## Task instructions
Quote the entries below from the line with "(prec - 1) <=? m))" through the line with "let q := num / den in", both ends included, and only those lines.

## Records from a data source
(** * cpu-usage-stats: the log retention and aggregation pipeline of [main.py]

    A shallow embedding of [CPUUsageMonitor]: the allow list built in
    [__init__], [save_logs], [_human_readable_time], [parse_log],
    [aggregate_cpu_usage], [clear_previous_logs], the hours computed in
    [generate_graph] and [send_metrics] up to the rows of its table,
    with the Python built-ins they rest on modelled next to them:
    text-mode line reading, [str.strip], [str.split], [float] on a
    string, float arithmetic with [/], [//] and [%], [int] and
    [list.sort].  What the program prints, the settings it reads from
    the environment, and what the plotting, table and messaging
    libraries do with the values is left out.

    Text is ASCII: a character is an [ascii] code unit, which is what
    the accounting tool and the account registry produce.  Floats are
    binary64 values with the exact result of each operation rounded to
    nearest, ties to even; the arithmetic is checked against the
    kernel's primitive floats on the values of the examples. *)

From Stdlib Require Import ZArith Lia Ascii String List.
From Stdlib Require PrimFloat SpecFloat FloatOps.
From stdpp Require Import base decidable option list sorting gmap strings pretty fin_maps fin_sets.

Local Open Scope string_scope.
Local Open Scope list_scope.

(** ** Exceptions and results *)

Inductive pyexn : Type :=
| ValueError
| OverflowError
| ZeroDivisionError
| IndexError
| FileNotFoundError
| IsADirectoryError.

(** A Python call either raises or returns. *)
Inductive result (A : Type) : Type :=
| Raise (e : pyexn)
| Return (a : A).
Arguments Raise {A} e.
Arguments Return {A} a.

#[global] Instance result_ret : MRet result := fun A a => Return a.
#[global] Instance result_bind : MBind result := fun A B k r =>
  match r with
  | Raise e => Raise e
  | Return a => k a
  end.

Definition returns {A} (r : result A) : Prop := ∃ a, r = Return a.

(** ** Python strings *)

Module PyStr.

(** [str.isspace] on ASCII: TAB, LF, VT, FF, CR, the four separators
    FS GS RS US, and the space. *)
Definition isspace (c : ascii) : bool :=
  let n := nat_of_ascii c in
  ((9 <=? n)%nat && (n <=? 13)%nat) || ((28 <=? n)%nat && (n <=? 32)%nat).

Fixpoint lstrip (s : string) : string :=
  match s with
  | EmptyString => EmptyString
  | String c s' => if isspace c then lstrip s' else s
  end.

(** Truth value of a string: non-empty. *)
Definition truthy (s : string) : bool :=
  match s with EmptyString => false | _ => true end.

Fixpoint rstrip (s : string) : string :=
  match s with
  | EmptyString => EmptyString
  | String c s' =>
      let r := rstrip s' in
      if truthy r then String c r
      else if isspace c then EmptyString else String c EmptyString
  end.

(** [s.strip()] *)
Definition strip (s : string) : string := rstrip (lstrip s).

(** One-character string. *)
Definition chr (c : ascii) : string := String c EmptyString.

(** [s.split()]: the maximal runs of non-whitespace. [cur] is the run
    being read. *)
Fixpoint split_go (cur : string) (s : string) : list string :=
  match s with
  | EmptyString =>
      if truthy cur then [cur] else []
  | String c s' =>
      if isspace c
      then (if truthy cur then [cur] else []) ++ split_go EmptyString s'
      else split_go (cur +:+ chr c) s'
  end.

Definition split (s : string) : list string := split_go EmptyString s.

(** [s.split(sep)] for a one-character separator: always at least one
    field, empty fields kept. *)
Fixpoint split_on_go (sep : ascii) (cur : string) (s : string) : list string :=
  match s with
  | EmptyString => [cur]
  | String c s' =>
      if Ascii.eqb c sep
      then cur :: split_on_go sep EmptyString s'
      else split_on_go sep (cur +:+ chr c) s'
  end.

Definition split_on (sep : ascii) (s : string) : list string :=
  split_on_go sep EmptyString s.

(** [s.startswith(p)] *)
Fixpoint startswith (p s : string) : bool :=
  match p, s with
  | EmptyString, _ => true
  | String a p', String b s' => Ascii.eqb a b && startswith p' s'
  | String _ _, EmptyString => false
  end.

(** [p in s] *)
Fixpoint contains (p s : string) : bool :=
  startswith p s ||
  match s with
  | EmptyString => false
  | String _ s' => contains p s'
  end.

(** [s[:n]] *)
Fixpoint take (n : nat) (s : string) : string :=
  match n, s with
  | S n', String c s' => String c (take n' s')
  | _, _ => EmptyString
  end.

Definition LF : ascii := ascii_of_nat 10.
Definition CR : ascii := ascii_of_nat 13.
Definition nl : string := String LF EmptyString.

(** Universal-newline translation applied by a text-mode read
    ([open(path, "r")]): CR LF and a lone CR both become LF. *)
Fixpoint universal_newlines (s : string) : string :=
  match s with
  | EmptyString => EmptyString
  | String c s' =>
      if Ascii.eqb c CR then
        match s' with
        | String c' s'' =>
            if Ascii.eqb c' LF then String LF (universal_newlines s'')
            else String LF (universal_newlines s')
        | EmptyString => String LF EmptyString
        end
      else String c (universal_newlines s')
  end.

(** Lines of a decoded text, each with its terminating LF (the last one
    possibly without). [cur] is the line being read. *)
Fixpoint lines_go (cur : string) (s : string) : list string :=
  match s with
  | EmptyString => if truthy cur then [cur] else []
  | String c s' =>
      if Ascii.eqb c LF
      then (cur +:+ chr c) :: lines_go EmptyString s'
      else lines_go (cur +:+ chr c) s'
  end.

(** [file.readlines()] on a file opened in text mode. *)
Definition readlines (content : string) : list string :=
  lines_go EmptyString (universal_newlines content).

End PyStr.

(** ** Python floats

    A Python [float] is an IEEE-754 binary64 value.  A finite value is
    [(-1)^neg * m * 2^e] with [0 <= m < 2^53] and [-1074 <= e <= 971];
    every arithmetic operation returns the exact result rounded to the
    nearest such value, ties to even. *)

Module PyFloat.

Local Open Scope Z_scope.

Inductive pyfloat : Type :=
| Fnan
| Finf (neg : bool)
| Ffin (neg : bool) (m : Z) (e : Z).

#[global] Instance pyfloat_eq_dec : EqDecision pyfloat.
Proof. solve_decision. Defined.

Definition emin : Z := -1074.
Definition emax : Z := 971.
Definition prec : Z := 53.

(** Canonical binary64 values: the mantissa has 53 bits exactly, or the
    exponent is the least one (subnormals and zeros). *)
Definition is_binary64 (x : pyfloat) : bool :=
  match x with
  | Ffin _ m e =>
      (0 <=? m) && (m <? 2 ^ prec) && (emin <=? e) && (e <=? emax)
      && ((e =? emin) || (2 ^ (prec - 1) <=? m))
  | _ => true
  end.

Definition zero : pyfloat := Ffin false 0 emin.

(** Round the integer ratio [num / den] half to even. *)
Definition div_half_even (num den : Z) : Z :=
  let q := num / den in
  let r := num mod den in
  if 2 * r <? den then q
  else if den <? 2 * r then q + 1
  else if Z.even q then q else q + 1.

(** [n / (d * 2^e)] as a ratio of integers. *)
Definition scaled_num (n e : Z) : Z := n * 2 ^ Z.max 0 (- e).
Definition scaled_den (d e : Z) : Z := d * 2 ^ Z.max 0 e.

(** The binary64 value nearest to [(-1)^neg * n / d], for [0 <= n] and
    [0 < d]. *)
Definition round (neg : bool) (n d : Z) : pyfloat :=
  if n =? 0 then Ffin neg 0 emin
  else
    let e1 := Z.max (Z.log2 n - Z.log2 d - prec) emin in
    let e :=
      if scaled_num n e1 / scaled_den d e1 <? 2 ^ prec then e1 else e1 + 1 in
    let m := div_half_even (scaled_num n e) (scaled_den d e) in
    let '(m, e) := if m =? 2 ^ prec then (2 ^ (prec - 1), e + 1) else (m, e) in
    if emax <? e then Finf neg else Ffin neg m e.

(** The exact value of a finite float as numerator and denominator. *)
Definition num (m e : Z) : Z := m * 2 ^ Z.max 0 e.
Definition den (e : Z) : Z := 2 ^ Z.max 0 (- e).

Definition of_Z (z : Z) : pyfloat := round (z <? 0) (Z.abs z) 1.

Definition neg (x : pyfloat) : pyfloat :=
  match x with
  | Fnan => Fnan
  | Finf s => Finf (negb s)
  | Ffin s m e => Ffin (negb s) m e
  end.

Definition signed (s : bool) (m : Z) : Z := if s then - m else m.

(** [x + y] *)
Definition add (x y : pyfloat) : pyfloat :=
  match x, y with
  | Fnan, _ | _, Fnan => Fnan
  | Finf s1, Finf s2 => if Bool.eqb s1 s2 then Finf s1 else Fnan
  | Finf s, Ffin _ _ _ | Ffin _ _ _, Finf s => Finf s
  | Ffin s1 m1 e1, Ffin s2 m2 e2 =>
      let e := Z.min e1 e2 in
      let M := signed s1 (m1 * 2 ^ (e1 - e)) + signed s2 (m2 * 2 ^ (e2 - e)) in
      if M =? 0 then Ffin (s1 && s2) 0 emin
      else round (M <? 0) (num (Z.abs M) e) (den e)
  end.

(** [x - y] *)
Definition sub (x y : pyfloat) : pyfloat := add x (neg y).

(** [x / y] of C; Python checks for a zero divisor before it divides. *)
Definition div (x y : pyfloat) : pyfloat :=
  match x, y with
  | Fnan, _ | _, Fnan => Fnan
  | Finf _, Finf _ => Fnan
  | Finf s1, Ffin s2 _ _ => Finf (xorb s1 s2)
  | Ffin s1 _ _, Finf s2 => Ffin (xorb s1 s2) 0 emin
  | Ffin s1 m1 e1, Ffin s2 m2 e2 =>
      if m2 =? 0 then (if m1 =? 0 then Fnan else Finf (xorb s1 s2))
      else round (xorb s1 s2) (num m1 e1 * den e2) (den e1 * num m2 e2)
  end.

(** C [fmod]: the remainder has the sign of [x] and is exact. *)
Definition fmod (x y : pyfloat) : pyfloat :=
  match x, y with
  | Fnan, _ | _, Fnan => Fnan
  | Finf _, _ => Fnan
  | Ffin _ _ _, Finf _ => x
  | Ffin s1 m1 e1, Ffin _ m2 e2 =>
      if m2 =? 0 then Fnan
      else
        let e := Z.min e1 e2 in
        let r := (m1 * 2 ^ (e1 - e)) mod (m2 * 2 ^ (e2 - e)) in
        round s1 (num r e) (den e)
  end.

(** C [floor] *)
Definition floor (x : pyfloat) : pyfloat :=
  match x with
  | Ffin s m e =>
      let z := signed s (num m e) / den e in
      if z =? 0 then Ffin s 0 emin else of_Z z
  | _ => x
  end.

(** [copysign(x, y)] *)
Definition copysign (x y : pyfloat) : pyfloat :=
  match x, y with
  | Fnan, _ => Fnan
  | Finf _, (Finf s | Ffin s _ _) => Finf s
  | Ffin _ m e, (Finf s | Ffin s _ _) => Ffin s m e
  | _, Fnan => x
  end.

(** [x < y]; false when either side is a NaN. *)
Definition ltb (x y : pyfloat) : bool :=
  match x, y with
  | Fnan, _ | _, Fnan => false
  | Finf s1, Finf s2 => s1 && negb s2
  | Finf s, Ffin _ _ _ => s
  | Ffin _ _ _, Finf s => negb s
  | Ffin s1 m1 e1, Ffin s2 m2 e2 =>
      signed s1 (num m1 e1) * den e2 <? signed s2 (num m2 e2) * den e1
  end.

(** [x <= y] *)
Definition leb (x y : pyfloat) : bool :=
  match x, y with
  | Fnan, _ | _, Fnan => false
  | Finf s1, Finf s2 => s1 || negb s2
  | Finf s, Ffin _ _ _ => s
  | Ffin _ _ _, Finf s => negb s
  | Ffin s1 m1 e1, Ffin s2 m2 e2 =>
      signed s1 (num m1 e1) * den e2 <=? signed s2 (num m2 e2) * den e1
  end.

## Answer section
      && ((e =? emin) || (2 ^ (prec - 1) <=? m))
  | _ => true
  end.

Definition zero : pyfloat := Ffin false 0 emin.

(** Round the integer ratio [num / den] half to even. *)
Definition div_half_even (num den : Z) : Z :=
  let q := num / den in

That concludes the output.